Data excerpts:
---------------
(* ===== verification/Prelude.v ===== *)
(** * SafeCast: verified multicast media encryption

    SafeCast protects multicast media (RTP over UDP) with SRTP, keys it from
    an MLS group, and authenticates the individual sender with TESLA.  This
    library models the Rust crate under src/src/, the demo client and
    authentication service under src/demo/, and the parts of the vendored
    srtp crate, libsrtp and OpenMLS they run through, and proves the
    properties the design rests on.

    ** The program and the files that model it

    Data and keying
    - Rtp: the RTP packet codec (src/src/transport/rtp.rs).
    - IndexRecovery: recovering the full packet index from the 16-bit
      sequence number (src/src/receiver/index_recovery.rs).
    - Mls: the exporter and the SRTP key export (src/src/keying/mls.rs and
      OpenMLS' [export_secret], [derive_exported_secret],
      [kdf_expand_label], [KdfLabel]).
    - Ratchet: the per-stream hash ratchet (src/src/keying/ratchet.rs).
    - MlsGroups, MlsFacts: members, key packages, [create_rekey_commit] and
      [process_commit] (src/src/keying/mls.rs) over the state machine of an
      OpenMLS group, and that rekeying keeps the members together.

    SRTP
    - Rdbx: libsrtp's replay database (crypto/replay/rdbx.c).
    - Rdb: the SRTCP replay database (crypto/replay/rdb.c), a second
      implementation of the abstract window of Rdbx.
    - Kdf, KdfFacts: the crypto policies of the srtp crate, the key-length
      check, and libsrtp's derivation of session keys from a master key
      ([srtp_stream_init_keys], aes_icm_ossl.c).
    - Session: libsrtp's AES-GCM protect and unprotect paths, the in-place
      rekey patch, and the Rust wrapper's [Session] (third_party/srtp).
      The classes [SrtpOps] and [SrtpLaws] are what the keying layers are
      proved against; the model of libsrtp is an instance.
    - Srtcp: whole libsrtp streams, with their SRTCP half, and the wrapper's
      [protect_rtcp] and [unprotect_rtcp].
    - SessionAdmin: [remove_stream], [update_stream], rollover counters set
      from outside, in-place rekeying of whole streams, and SRTP packets
      while such a counter is pending.
    - VecLike: the wrapper's buffers (third_party/srtp/src/vec_like.rs) and
      the raw-pointer call behind protect and unprotect, with the trait's
      contract as a class.
    - SrtpEvents: event handlers, user data and error codes of the wrapper.
    - Template: sessions with a catch-all policy
      (src/src/transport/srtp_session.rs), libsrtp's stream cloning, and the
      update of a template with its clones.

    Sender and receiver
    - Generation: granularities and generation schemes
      (src/src/receiver/generation.rs).
    - Granularity: the rekeying sender [RekeyingStream]
      (src/src/keying/granularity.rs).
    - Receiver: [ReceiverKeyManager] (src/src/receiver.rs), the four phases
      of [unprotect] being [map_generation], [classify], [fetch_key] and
      [install]/[finalize].
    - ReceiverWindow, ReceiverSpec, ReceiverProps: the key window, the
      abstract receiver, and the theorems.
    - EndToEnd: a sender, a delivery order and a receiver composed.

    TESLA
    - TeslaChain, TeslaSchedule, TeslaMac, TeslaCommitment, TeslaSender,
      TeslaReceiver: src/src/tesla/ file by file (TeslaMac also holds the
      packet extension of tesla/mod.rs).
    - TeslaFacts, TeslaHonest: the receiver's books, its security condition,
      and runs of an honest sender.
    - TeslaIdeal: the abstract receiver, which knows the whole chain and
      keeps no verifier, drawers or counters, and the refinement.
    - TeslaEndToEnd: keying, SRTP and TESLA composed, sender to receiver.
    - UnitTests: the crate's [#[test]] functions as programs over the model.

    Simulation
    - StreamModel: the simulated video stream and its sender
      (src/src/simulation/sender.rs).
    - Network, NetworkFacts: the dual-path network
      (src/src/simulation/network.rs).
    - Simulation: stream, network and receiver together.

    Demo
    - AuthService: the credential registry and its two handlers
      (src/demo/auth-service/src/main.rs).
    - Identity, Utf8: identity strings, their decoding and the SSRC hash
      (src/src/keying/mls.rs, src/demo/safecast-client/src/main.rs).
    - Client, ClientFacts: the client's media path, [send_srtp] and
      [recv_srtp], and all senders of a group against a receiver.
    - Credentials: registration, lookup and [verify_group_members] against
      the service of AuthService.
    - DeliveryService, DeliveryFacts: the OpenMLS delivery service the demo
      runs, every handler of delivery-service/ds/src/main.rs over the
      client records of ds-lib, and what it guarantees.
    - DsClient: the client's calls to it
      (src/demo/safecast-client/src/ds_client.rs).
    - GroupSetup: from the start of [main] to a verified group, for any
      number of clients running concurrently: a client is a state machine
      ([Phase], [client_step]) whose steps are its HTTP calls, the services
      handle one request at a time, and an execution is [sys_run] of a
      schedule.
    - SetupCalls, SetupInv, SetupSteps, SetupCreator, SetupCreate,
      SetupJoiner: the answers a client gets, the invariant that gives the
      services' contents as a function of the clients' phases, and its
      preservation phase by phase; SetupFacts, DemoRun, SetupStarve: the
      theorems; SetupSecure: one client against a hostile network;
      SetupExample, ToyMls: a run of four clients on an
      executable instance of the MLS interface.

    Foundations
    - Prelude: outcomes, results, machine integers, tactics, hints.
    - Bytes: byte strings and integer codecs.
    - Crypto: the primitives.

    ** How code becomes definitions

    A function that can panic returns [outcome]; a [Result] is [result]; a
    [&mut self] method takes the state and returns the new one next to its
    value.  The model has the release build's arithmetic: a w-bit unsigned
    integer is a [Z], and every operation that can leave its width is written
    with [u8], [u16], [u32], [u64], [saturating_add64], [saturating_sub] or
    [checked_sub]; a division by zero and an index out of range are [Panic].
    [debug_assert!] is not executed.  Slices and vectors are lists, a
    [BTreeMap] is a [gmap].  Cryptographic primitives (SHA-256, HMAC, HKDF,
    AES-GCM, AES-CTR, signatures), the random
    generator, base64 and URLs are packages outside the repository: they are
    the operations of the classes [Crypto], [Rng], [Base64] and [UrlPath],
    whose documented contracts (output lengths, decryption inverts encryption,
    a verified signature, which names stand for themselves in a URL) are
    [CryptoLaws], [RngLaws], [Base64Laws] and [UrlPathLaws].  OpenMLS below
    its group state machine (ratchet tree, key schedule, message protection,
    key generation) is the class [MlsLib]; [MlsLaws] says what RFC 9420
    promises of it: a member's commit leads all members to one next epoch
    with the added members, an added key package opens the Welcome, and a
    commit is accepted in its own epoch only.  The TLS codec is [DsWire].
    [Crypto.Toy] and [ToyMls] instantiate the classes, so that every theorem
    with such a hypothesis is also run on concrete inputs.  Secrecy of the
    primitives is not modelled; where a theorem needs collision freedom, its
    conclusion names the datagram or candidate key whose hashing meets the
    collision instead ([collides], decidable).

    ** What the theorems show

    - Delivery (EndToEnd, Simulation): packets protected by the sender and
      delivered in any admissible order are decrypted to the original bytes
      under the right generation, at every granularity; the displacement the
      simulator measures is a sufficient size for the receiver.
    - Receiver (ReceiverProps): refinement of an abstract receiver, forward
      secrecy of the key window, rollback on unauthenticated packets,
      accounting, and exactly which inputs panic.
    - Replay and index (Rdbx, IndexRecovery): no index is accepted twice,
      the two index estimators agree, and recovery is exact within half a
      sequence range.
    - Session keys (KdfFacts): the derivation is that of RFC 3711 and RFC
      7714, labels never share keystream, and no policy makes libsrtp read
      past the master key.
    - Keying (Mls, Ratchet, Granularity): lengths and domain separation of
      exports, the ratchet's seed and keys, and the sender's generation as a
      function of timestamps.  MlsFacts only iterates the laws of [MlsLib]
      over sequences of rekeyings.
    - TESLA (Tesla files): the receiver refines the abstract one on any
      sequence of datagrams; whatever it verifies was authentic when its key
      was still secret; the authenticated stream end to end; chain soundness,
      the security condition, honest packets are never called forged, and the
      wire formats.
    - Unit tests (UnitTests): fourteen of the crate's tests pass whatever the
      primitives are, and all nineteen exactly when the primitives tell apart
      the inputs the other five compare.
    - SRTCP and administration (Srtcp, SessionAdmin, Template): RTCP packets
      arrive once each in any order; SRTCP never changes what SRTP answers,
      so the theorems over SRTP-only sessions carry over to whole ones; what
      removing and updating a stream really does; a receiver that joins late
      follows once it is told the rollover counter.
    - Network (NetworkFacts): conservation of packets and the shape of the
      schedule.
    - Wrapper (VecLike, SrtpEvents): memory safety for every buffer that
      keeps the contract, the one that does not, and event dispatch.
    - Demo setup (SetupFacts): in every interleaving no client panics and
      all groups are in one epoch of all clients with their registered keys;
      every fair execution ends with all clients ready.  SetupStarve: the
      creator that polls for ever.  SetupSecure: against any delivery service
      and any registrations, a client that gets through has a group of
      keys registered under the names its lookups denote, members under its
      own name excepted.
    - Demo (DemoRun, ClientFacts, AuthService, Credentials): from the first
      registration to the last decrypted packet, through duplicates and
      reordering; first registration wins, what member verification
      establishes, the unescaped identity that passes it, and the inputs that
      stop the receiver or the service.
    - Delivery service (DeliveryFacts): Welcomes reach exactly the clients
      they name, queues lose nothing except to their owner, epochs never go
      back, and the request that disables the service.

    ** Bounds and fuel

    [catch_up] recurses on fuel; [fetch_key] passes the number of
    generations between the ratchet and the target, which ReceiverWindow
    proves is exactly the number of iterations, so the out-of-fuel branch is
    unreachable and totality is part of the refinement theorem.  [hash_down]
    and [fill_down] recurse on the loop bounds of the source.  The polls of
    the group setup are steps of a schedule, not loops: fairness is that the
    schedule is a sequence of rounds in which every client steps at least
    once, and n*(n+5+2p) rounds are enough because every round that finds a
    client not ready lowers the sum of the clients' distances from the end
    (at most n+5+2p each, for n clients of which p are peers of the
    creator).  Theorems about
    64-bit counters bound the number of packets; theorems about 48-bit packet
    indices and 32-bit clocks state the bound they need.

    ** Not modelled

    OpenMLS below the group state machine, and the sockets of
    src/demo/safecast-client/src/multicast.rs, which only passes options to
    the operating system; the command line's parsing, failures of the HTTP
    transport and of the key stores, benchmarks, logging and memory
    management.  Of libsrtp: MKIs, cryptex and header-extension encryption,
    which the srtp crate never turns on, and the packet paths of ciphers
    other than AES-128-GCM, which the program never selects.  DTLS
    (third_party/srtp/src/openssl.rs) is an optional feature the program does
    not enable.  The remaining lines of src/src/ and src/demo/ are imports,
    module declarations, accessors that read one field, and log output.  The
    concurrent code is in the two services, whose handlers hold their locks
    throughout, and between the clients, which meet only there. *)

From stdpp Require Export base tactics decidable option list numbers gmap.
From Stdlib Require Export ZArith Lia.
---------------
Task instructions:
Retype, exactly and in full, the listing from its first line to the one holding "- Rdbx: libsrtp's", both included.

Response:
(* ===== verification/Prelude.v ===== *)
(** * SafeCast: verified multicast media encryption

    SafeCast protects multicast media (RTP over UDP) with SRTP, keys it from
    an MLS group, and authenticates the individual sender with TESLA.  This
    library models the Rust crate under src/src/, the demo client and
    authentication service under src/demo/, and the parts of the vendored
    srtp crate, libsrtp and OpenMLS they run through, and proves the
    properties the design rests on.

    ** The program and the files that model it

    Data and keying
    - Rtp: the RTP packet codec (src/src/transport/rtp.rs).
    - IndexRecovery: recovering the full packet index from the 16-bit
      sequence number (src/src/receiver/index_recovery.rs).
    - Mls: the exporter and the SRTP key export (src/src/keying/mls.rs and
      OpenMLS' [export_secret], [derive_exported_secret],
      [kdf_expand_label], [KdfLabel]).
    - Ratchet: the per-stream hash ratchet (src/src/keying/ratchet.rs).
    - MlsGroups, MlsFacts: members, key packages, [create_rekey_commit] and
      [process_commit] (src/src/keying/mls.rs) over the state machine of an
      OpenMLS group, and that rekeying keeps the members together.

    SRTP
    - Rdbx: libsrtp's replay database (crypto/replay/rdbx.c).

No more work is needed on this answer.